■ Work required: Among the entries below, please repeat exactly and only the lines from the line containing "(** ** At most once *)" to the line containing "Definition outcome t", both lines included.

■ Given information:
(* ===== verification/LabrpcSpec.v ===== *)
(** * What the simulated network promises

    A call runs its handler at most once and returns at most once; when it
    reports success the handler ran, the reply is the one it returned, and the
    server was still there, and the end enabled, after it had returned.  A call
    that does not wait for a running handler returns after a bounded number of
    steps of its own. *)

From S2P Require Import Prelude Persister Labrpc.

(** ** At most once *)
Definition run_of (l : label) : option Z := match l with LRun id _ => Some id | _ => None end.
Definition answer_of (l : label) : option Z := match l with LAnswer id _ => Some id | _ => None end.

(** The calls whose handler was called, and those that returned. *)
Definition runs (t : list label) : list Z := omap run_of t.
Definition answers (t : list label) : list Z := omap answer_of t.

Section spec.
Context {A F : Type} (resume : A → F → Go (A * (F + bytes))) (w0 : lworld A F).
Implicit Types (w : lworld A F) (t : list label).
Local Notation run := (lrun resume w0).

(** The handler of [id] returned the reply [r] on a server that was not removed from
    the network, nor the client's end disabled, up to some moment after that. *)
Definition confirmed t (id : Z) (req : reqMsg) (r : replyMsg) : Prop :=
  rep_ok r = true ∧ ∃ t0 w1 servername server,
    t0 `suffix_of` t ∧ run t0 w1 ∧ LRun id server ∈ t0 ∧ LReturn id (rep_reply r) ∈ t0 ∧
    isServerDead (l_net w1) (endname req) servername server = false.

Definition outcome t (id : Z) (req : reqMsg) (r : replyMsg) : Prop := r = no_reply ∨ confirmed t id req r.

(** The goroutine of the handler. *)
Definition handled t (id : Z) (server : Z) (oh : option (reqMsg * hphase F)) : Prop :=
  match oh with
  | None => False
  | Some (_, HStarted s) => s = server ∧ id ∉ runs t
  | Some (_, HReturned r) => LRun id server ∈ t ∧ rep_ok r = true ∧ LReturn id (rep_reply r) ∈ t
  | Some (_, _) => LRun id server ∈ t
  end.

Definition unhandled t (id : Z) (oh : option (reqMsg * hphase F)) : Prop := oh = None ∧ id ∉ runs t.

Definition phase_inv t (id : Z) (req : reqMsg) (c : cphase) (oh : option (reqMsg * hphase F)) : Prop :=
  match c with
  | CSent => unhandled t id oh
  | CWaiting _ server _ _ => handled t id server oh
  | _ => unhandled t id oh ∨ ∃ server, handled t id server oh
  end ∧
  match c with
  | CDelayed r | CAnswered r | CReturned r => outcome t id req r
  | _ => True
  end ∧
  match c with CReturned _ => True | _ => id ∉ answers t end.

Definition call_inv t (id : Z) (oc : option (reqMsg * cphase)) (oh : option (reqMsg * hphase F)) : Prop :=
  match oc with
  | None => unhandled t id oh ∧ id ∉ answers t
  | Some (req, c) => LCall id req ∈ t ∧ phase_inv t id req c oh
  end.

Record linv t w : Prop := {
  li_runs : NoDup (runs t);
  li_answers : NoDup (answers t);
  li_call : ∀ id, call_inv t id (l_calls w !! id) (l_handlers w !! id);
  li_answer : ∀ id r, LAnswer id r ∈ t → ∃ req, LCall id req ∈ t ∧ outcome t id req r
}.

■ Answer for this exercise:
(** ** At most once *)
Definition run_of (l : label) : option Z := match l with LRun id _ => Some id | _ => None end.
Definition answer_of (l : label) : option Z := match l with LAnswer id _ => Some id | _ => None end.

(** The calls whose handler was called, and those that returned. *)
Definition runs (t : list label) : list Z := omap run_of t.
Definition answers (t : list label) : list Z := omap answer_of t.

Section spec.
Context {A F : Type} (resume : A → F → Go (A * (F + bytes))) (w0 : lworld A F).
Implicit Types (w : lworld A F) (t : list label).
Local Notation run := (lrun resume w0).

(** The handler of [id] returned the reply [r] on a server that was not removed from
    the network, nor the client's end disabled, up to some moment after that. *)
Definition confirmed t (id : Z) (req : reqMsg) (r : replyMsg) : Prop :=
  rep_ok r = true ∧ ∃ t0 w1 servername server,
    t0 `suffix_of` t ∧ run t0 w1 ∧ LRun id server ∈ t0 ∧ LReturn id (rep_reply r) ∈ t0 ∧
    isServerDead (l_net w1) (endname req) servername server = false.

Definition outcome t (id : Z) (req : reqMsg) (r : replyMsg) : Prop := r = no_reply ∨ confirmed t id req r.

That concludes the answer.